- Work to be completed: Copy out all lines from the entries below in which "exposed" occurs.

- Provided material:
◇ ◇ ◇ ◇ ◇

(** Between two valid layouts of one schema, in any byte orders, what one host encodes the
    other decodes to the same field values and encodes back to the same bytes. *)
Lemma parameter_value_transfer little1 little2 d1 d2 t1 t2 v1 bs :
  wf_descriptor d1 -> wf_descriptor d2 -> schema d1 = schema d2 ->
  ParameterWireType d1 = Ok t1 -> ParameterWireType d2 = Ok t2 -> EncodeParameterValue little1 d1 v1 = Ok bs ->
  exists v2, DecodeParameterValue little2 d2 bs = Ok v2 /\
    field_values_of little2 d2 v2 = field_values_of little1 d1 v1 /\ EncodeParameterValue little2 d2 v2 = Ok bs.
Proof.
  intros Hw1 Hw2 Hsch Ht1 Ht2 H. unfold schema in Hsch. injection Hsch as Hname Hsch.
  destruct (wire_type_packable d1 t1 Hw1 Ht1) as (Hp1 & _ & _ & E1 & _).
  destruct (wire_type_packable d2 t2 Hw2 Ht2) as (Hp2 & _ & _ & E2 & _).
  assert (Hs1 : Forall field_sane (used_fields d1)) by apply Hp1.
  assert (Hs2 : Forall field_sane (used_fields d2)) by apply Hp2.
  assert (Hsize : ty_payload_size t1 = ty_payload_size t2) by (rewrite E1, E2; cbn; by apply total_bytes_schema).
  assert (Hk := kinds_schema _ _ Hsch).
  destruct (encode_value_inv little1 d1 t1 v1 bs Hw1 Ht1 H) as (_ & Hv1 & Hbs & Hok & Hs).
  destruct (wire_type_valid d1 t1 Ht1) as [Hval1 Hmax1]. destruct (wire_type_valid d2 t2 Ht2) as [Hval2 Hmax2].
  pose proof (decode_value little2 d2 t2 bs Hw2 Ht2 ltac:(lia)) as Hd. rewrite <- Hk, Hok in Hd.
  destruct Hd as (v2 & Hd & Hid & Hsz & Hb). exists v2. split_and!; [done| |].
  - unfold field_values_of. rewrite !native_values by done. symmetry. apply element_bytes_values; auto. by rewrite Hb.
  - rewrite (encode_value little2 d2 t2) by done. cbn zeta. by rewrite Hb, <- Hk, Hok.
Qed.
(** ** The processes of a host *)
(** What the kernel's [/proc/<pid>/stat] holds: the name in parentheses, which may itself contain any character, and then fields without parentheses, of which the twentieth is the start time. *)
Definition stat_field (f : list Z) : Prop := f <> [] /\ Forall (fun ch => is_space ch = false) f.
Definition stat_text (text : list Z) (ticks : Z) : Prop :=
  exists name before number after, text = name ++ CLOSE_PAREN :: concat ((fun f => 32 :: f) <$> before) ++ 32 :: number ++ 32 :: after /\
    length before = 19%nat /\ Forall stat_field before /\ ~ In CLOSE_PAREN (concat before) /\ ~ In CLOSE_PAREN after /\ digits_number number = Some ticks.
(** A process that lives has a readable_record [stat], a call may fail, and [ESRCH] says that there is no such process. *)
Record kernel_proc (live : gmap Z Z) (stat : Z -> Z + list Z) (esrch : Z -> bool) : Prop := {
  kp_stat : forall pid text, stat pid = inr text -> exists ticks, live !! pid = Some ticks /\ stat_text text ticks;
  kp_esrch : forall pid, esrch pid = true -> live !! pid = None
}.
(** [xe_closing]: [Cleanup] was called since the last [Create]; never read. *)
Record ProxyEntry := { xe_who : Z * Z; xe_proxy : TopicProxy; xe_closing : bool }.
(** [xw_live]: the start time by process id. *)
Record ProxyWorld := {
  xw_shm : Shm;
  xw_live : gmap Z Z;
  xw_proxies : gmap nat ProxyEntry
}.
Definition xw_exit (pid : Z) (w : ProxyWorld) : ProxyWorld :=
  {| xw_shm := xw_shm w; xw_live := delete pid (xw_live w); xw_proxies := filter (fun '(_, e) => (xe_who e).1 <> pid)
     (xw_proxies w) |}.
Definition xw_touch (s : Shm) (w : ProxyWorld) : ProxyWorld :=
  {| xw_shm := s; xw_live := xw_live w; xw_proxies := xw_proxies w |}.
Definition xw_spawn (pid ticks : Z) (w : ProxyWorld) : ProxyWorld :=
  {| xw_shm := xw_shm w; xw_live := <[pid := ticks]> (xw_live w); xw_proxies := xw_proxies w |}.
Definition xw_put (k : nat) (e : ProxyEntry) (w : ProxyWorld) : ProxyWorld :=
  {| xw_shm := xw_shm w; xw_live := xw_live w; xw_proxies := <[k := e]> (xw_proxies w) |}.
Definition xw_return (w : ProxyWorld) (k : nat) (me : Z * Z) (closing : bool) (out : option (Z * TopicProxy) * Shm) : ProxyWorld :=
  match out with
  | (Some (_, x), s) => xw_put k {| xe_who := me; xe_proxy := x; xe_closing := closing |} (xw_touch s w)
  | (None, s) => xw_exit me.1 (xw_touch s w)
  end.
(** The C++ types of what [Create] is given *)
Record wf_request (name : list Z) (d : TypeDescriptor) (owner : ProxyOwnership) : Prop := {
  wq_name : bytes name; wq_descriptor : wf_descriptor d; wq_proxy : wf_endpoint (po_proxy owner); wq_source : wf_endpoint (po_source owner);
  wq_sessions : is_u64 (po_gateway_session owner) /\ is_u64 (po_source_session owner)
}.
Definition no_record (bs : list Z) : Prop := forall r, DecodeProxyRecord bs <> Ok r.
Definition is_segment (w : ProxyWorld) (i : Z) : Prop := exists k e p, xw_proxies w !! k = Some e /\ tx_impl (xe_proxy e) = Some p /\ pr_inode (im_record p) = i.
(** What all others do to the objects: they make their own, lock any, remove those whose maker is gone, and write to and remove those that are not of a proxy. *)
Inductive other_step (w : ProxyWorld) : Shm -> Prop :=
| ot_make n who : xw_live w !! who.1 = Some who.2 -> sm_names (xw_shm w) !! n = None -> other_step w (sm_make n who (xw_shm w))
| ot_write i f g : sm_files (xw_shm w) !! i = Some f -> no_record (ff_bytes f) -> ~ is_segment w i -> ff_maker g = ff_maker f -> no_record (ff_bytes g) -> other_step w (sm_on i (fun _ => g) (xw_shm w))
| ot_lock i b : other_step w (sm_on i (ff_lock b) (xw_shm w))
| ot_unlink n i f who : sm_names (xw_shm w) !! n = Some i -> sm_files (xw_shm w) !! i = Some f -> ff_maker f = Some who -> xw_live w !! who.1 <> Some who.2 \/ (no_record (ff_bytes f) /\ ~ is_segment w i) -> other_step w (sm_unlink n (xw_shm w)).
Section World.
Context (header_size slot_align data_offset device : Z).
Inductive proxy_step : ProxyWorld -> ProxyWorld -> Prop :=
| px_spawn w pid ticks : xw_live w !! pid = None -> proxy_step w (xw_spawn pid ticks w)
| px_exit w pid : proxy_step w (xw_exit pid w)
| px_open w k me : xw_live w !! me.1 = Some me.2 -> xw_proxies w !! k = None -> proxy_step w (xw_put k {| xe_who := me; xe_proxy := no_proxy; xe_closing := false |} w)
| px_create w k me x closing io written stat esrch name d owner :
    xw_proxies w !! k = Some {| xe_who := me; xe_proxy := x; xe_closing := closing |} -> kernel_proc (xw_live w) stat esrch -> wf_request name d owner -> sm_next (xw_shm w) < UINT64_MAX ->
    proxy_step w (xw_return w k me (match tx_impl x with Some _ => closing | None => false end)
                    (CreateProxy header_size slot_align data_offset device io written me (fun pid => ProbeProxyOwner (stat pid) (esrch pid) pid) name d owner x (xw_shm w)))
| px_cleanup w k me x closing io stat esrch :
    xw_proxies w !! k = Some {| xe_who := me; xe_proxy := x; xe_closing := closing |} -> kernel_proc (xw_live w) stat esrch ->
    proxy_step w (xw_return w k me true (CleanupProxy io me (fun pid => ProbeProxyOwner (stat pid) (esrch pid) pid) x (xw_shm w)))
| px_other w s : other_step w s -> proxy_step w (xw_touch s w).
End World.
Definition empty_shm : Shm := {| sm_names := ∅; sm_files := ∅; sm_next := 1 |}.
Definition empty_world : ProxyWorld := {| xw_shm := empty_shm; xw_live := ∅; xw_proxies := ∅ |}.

◇ ◇ ◇ ◇ ◇

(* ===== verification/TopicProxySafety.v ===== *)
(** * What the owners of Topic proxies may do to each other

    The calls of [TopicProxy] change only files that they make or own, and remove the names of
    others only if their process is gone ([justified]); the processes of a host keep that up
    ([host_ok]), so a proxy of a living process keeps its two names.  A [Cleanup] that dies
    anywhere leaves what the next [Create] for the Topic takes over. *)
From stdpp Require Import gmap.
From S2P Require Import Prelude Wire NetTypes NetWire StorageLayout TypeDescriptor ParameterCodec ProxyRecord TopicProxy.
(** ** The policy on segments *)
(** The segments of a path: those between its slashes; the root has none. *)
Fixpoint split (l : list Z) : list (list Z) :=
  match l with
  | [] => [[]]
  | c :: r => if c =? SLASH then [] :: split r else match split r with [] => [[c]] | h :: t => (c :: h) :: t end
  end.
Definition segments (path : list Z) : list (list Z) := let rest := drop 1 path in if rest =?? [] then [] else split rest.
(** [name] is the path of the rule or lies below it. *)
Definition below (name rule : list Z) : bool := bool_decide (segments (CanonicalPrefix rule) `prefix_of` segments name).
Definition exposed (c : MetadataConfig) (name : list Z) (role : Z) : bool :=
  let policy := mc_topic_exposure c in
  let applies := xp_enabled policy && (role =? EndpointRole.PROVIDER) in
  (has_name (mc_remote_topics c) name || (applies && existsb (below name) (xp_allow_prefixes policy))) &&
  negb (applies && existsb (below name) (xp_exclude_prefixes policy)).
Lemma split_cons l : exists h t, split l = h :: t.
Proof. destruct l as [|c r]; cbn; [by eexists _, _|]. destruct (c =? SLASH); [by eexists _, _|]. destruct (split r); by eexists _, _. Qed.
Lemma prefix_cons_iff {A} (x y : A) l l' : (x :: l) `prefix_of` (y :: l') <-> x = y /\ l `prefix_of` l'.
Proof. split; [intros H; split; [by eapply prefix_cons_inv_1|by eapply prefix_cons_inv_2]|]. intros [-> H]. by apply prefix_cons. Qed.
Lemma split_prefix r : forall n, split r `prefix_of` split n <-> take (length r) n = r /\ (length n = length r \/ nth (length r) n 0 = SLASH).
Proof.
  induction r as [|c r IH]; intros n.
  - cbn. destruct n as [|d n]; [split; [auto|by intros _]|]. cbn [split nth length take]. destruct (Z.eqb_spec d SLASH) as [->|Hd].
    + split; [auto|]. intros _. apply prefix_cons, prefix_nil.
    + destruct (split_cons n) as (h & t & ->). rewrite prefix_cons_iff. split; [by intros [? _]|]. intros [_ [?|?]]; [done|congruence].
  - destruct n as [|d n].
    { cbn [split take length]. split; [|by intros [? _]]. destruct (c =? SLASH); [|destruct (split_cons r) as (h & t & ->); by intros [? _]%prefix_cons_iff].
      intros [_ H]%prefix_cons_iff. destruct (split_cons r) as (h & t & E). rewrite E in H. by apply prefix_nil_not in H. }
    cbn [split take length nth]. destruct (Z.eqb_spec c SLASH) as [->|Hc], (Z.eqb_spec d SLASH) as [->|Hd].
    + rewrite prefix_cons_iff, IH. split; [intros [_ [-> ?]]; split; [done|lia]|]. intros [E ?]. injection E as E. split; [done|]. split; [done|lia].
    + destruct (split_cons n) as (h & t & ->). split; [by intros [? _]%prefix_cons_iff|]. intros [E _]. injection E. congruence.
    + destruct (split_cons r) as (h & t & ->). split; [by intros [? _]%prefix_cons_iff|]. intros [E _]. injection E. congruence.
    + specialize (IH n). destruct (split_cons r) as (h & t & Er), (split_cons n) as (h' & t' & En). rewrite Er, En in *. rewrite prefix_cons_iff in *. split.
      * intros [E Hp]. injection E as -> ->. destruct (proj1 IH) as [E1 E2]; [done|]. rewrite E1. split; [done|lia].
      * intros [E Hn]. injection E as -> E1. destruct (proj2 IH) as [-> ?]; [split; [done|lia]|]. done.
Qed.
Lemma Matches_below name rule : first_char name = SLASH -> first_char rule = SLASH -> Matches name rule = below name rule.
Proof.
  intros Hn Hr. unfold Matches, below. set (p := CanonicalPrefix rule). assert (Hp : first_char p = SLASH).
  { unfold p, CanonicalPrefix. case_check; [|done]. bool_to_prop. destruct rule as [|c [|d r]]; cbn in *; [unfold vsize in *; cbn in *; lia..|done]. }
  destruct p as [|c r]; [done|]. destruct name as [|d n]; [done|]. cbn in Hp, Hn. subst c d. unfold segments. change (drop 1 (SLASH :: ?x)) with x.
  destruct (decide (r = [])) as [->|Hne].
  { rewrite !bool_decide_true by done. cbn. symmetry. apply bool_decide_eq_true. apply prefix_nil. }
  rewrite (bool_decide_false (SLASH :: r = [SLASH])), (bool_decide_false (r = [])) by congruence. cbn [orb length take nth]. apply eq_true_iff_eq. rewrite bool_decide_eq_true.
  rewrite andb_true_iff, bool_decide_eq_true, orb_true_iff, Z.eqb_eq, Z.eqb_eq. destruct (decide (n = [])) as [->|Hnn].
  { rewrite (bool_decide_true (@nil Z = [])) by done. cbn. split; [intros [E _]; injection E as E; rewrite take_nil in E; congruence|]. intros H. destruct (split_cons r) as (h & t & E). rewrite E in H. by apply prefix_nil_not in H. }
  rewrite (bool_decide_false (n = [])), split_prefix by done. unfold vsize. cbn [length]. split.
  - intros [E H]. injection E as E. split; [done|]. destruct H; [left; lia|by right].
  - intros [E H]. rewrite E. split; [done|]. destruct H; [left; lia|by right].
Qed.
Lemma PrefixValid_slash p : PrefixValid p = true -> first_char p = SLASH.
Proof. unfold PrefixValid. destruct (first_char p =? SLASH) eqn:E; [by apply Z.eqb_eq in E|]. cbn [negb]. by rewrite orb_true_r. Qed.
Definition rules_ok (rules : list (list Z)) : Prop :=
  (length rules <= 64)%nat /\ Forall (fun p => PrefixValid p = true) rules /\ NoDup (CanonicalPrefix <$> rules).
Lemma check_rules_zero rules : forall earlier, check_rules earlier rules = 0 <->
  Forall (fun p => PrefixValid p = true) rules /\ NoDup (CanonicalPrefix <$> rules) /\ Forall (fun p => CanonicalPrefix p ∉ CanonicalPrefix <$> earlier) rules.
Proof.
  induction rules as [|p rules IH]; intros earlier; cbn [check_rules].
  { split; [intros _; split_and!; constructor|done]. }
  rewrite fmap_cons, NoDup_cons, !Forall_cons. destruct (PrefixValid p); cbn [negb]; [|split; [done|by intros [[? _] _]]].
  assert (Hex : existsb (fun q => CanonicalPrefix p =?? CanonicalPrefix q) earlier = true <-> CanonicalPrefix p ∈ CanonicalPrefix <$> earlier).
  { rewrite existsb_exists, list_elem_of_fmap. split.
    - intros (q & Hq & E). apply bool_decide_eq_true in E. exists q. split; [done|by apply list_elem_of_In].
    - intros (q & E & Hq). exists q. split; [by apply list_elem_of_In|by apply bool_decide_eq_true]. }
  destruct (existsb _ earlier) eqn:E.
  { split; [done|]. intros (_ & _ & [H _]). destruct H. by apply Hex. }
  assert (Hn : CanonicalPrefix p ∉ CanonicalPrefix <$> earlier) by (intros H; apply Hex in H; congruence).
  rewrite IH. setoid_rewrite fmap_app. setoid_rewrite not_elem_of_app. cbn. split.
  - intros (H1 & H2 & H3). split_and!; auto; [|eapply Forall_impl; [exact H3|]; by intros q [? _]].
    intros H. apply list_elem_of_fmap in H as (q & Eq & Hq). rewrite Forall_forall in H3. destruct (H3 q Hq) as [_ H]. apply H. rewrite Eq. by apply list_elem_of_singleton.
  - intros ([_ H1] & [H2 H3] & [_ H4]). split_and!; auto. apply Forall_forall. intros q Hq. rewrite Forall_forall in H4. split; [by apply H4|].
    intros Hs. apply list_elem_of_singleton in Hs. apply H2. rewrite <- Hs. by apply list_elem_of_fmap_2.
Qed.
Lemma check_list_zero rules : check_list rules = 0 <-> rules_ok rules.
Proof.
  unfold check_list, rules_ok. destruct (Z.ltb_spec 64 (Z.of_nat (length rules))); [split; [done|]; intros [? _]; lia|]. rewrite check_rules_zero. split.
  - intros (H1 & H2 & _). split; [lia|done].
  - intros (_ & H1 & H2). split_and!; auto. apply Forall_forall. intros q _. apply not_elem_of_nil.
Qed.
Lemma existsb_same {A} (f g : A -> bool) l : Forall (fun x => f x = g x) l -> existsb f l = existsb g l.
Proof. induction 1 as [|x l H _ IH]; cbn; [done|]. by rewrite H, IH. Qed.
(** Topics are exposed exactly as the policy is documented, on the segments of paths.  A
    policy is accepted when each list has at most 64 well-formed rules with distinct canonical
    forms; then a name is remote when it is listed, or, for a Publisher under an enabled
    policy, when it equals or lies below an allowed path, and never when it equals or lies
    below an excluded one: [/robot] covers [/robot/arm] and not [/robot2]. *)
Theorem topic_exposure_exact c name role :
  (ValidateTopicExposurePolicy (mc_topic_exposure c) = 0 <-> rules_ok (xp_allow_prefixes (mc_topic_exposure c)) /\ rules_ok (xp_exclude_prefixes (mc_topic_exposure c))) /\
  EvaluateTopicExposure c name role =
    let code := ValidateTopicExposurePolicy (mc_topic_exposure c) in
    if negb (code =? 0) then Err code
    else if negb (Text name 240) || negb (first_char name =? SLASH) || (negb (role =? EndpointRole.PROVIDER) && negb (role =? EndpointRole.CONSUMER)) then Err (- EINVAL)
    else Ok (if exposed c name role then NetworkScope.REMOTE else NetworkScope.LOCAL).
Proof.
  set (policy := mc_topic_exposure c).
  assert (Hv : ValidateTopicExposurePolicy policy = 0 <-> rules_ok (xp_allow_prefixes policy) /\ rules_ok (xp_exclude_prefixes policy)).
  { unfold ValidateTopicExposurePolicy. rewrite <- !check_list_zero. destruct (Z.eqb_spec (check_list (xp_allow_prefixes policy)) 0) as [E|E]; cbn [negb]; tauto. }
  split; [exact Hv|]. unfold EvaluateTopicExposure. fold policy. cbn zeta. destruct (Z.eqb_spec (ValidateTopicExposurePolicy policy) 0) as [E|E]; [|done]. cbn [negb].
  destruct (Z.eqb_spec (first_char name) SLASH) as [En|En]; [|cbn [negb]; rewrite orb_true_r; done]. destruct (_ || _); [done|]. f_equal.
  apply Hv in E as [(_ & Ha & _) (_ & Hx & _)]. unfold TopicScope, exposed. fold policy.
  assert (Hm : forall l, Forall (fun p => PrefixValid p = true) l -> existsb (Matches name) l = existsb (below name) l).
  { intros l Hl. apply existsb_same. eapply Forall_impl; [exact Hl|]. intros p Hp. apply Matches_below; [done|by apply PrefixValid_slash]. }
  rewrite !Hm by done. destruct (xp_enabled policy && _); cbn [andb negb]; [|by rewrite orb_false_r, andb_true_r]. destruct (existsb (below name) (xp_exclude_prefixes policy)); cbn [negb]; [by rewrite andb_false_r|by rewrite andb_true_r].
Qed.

◇ ◇ ◇ ◇ ◇

- Written solution:
Definition exposed (c : MetadataConfig) (name : list Z) (role : Z) : bool :=
(** Topics are exposed exactly as the policy is documented, on the segments of paths.  A
    else Ok (if exposed c name role then NetworkScope.REMOTE else NetworkScope.LOCAL).
  apply Hv in E as [(_ & Ha & _) (_ & Hx & _)]. unfold TopicScope, exposed. fold policy.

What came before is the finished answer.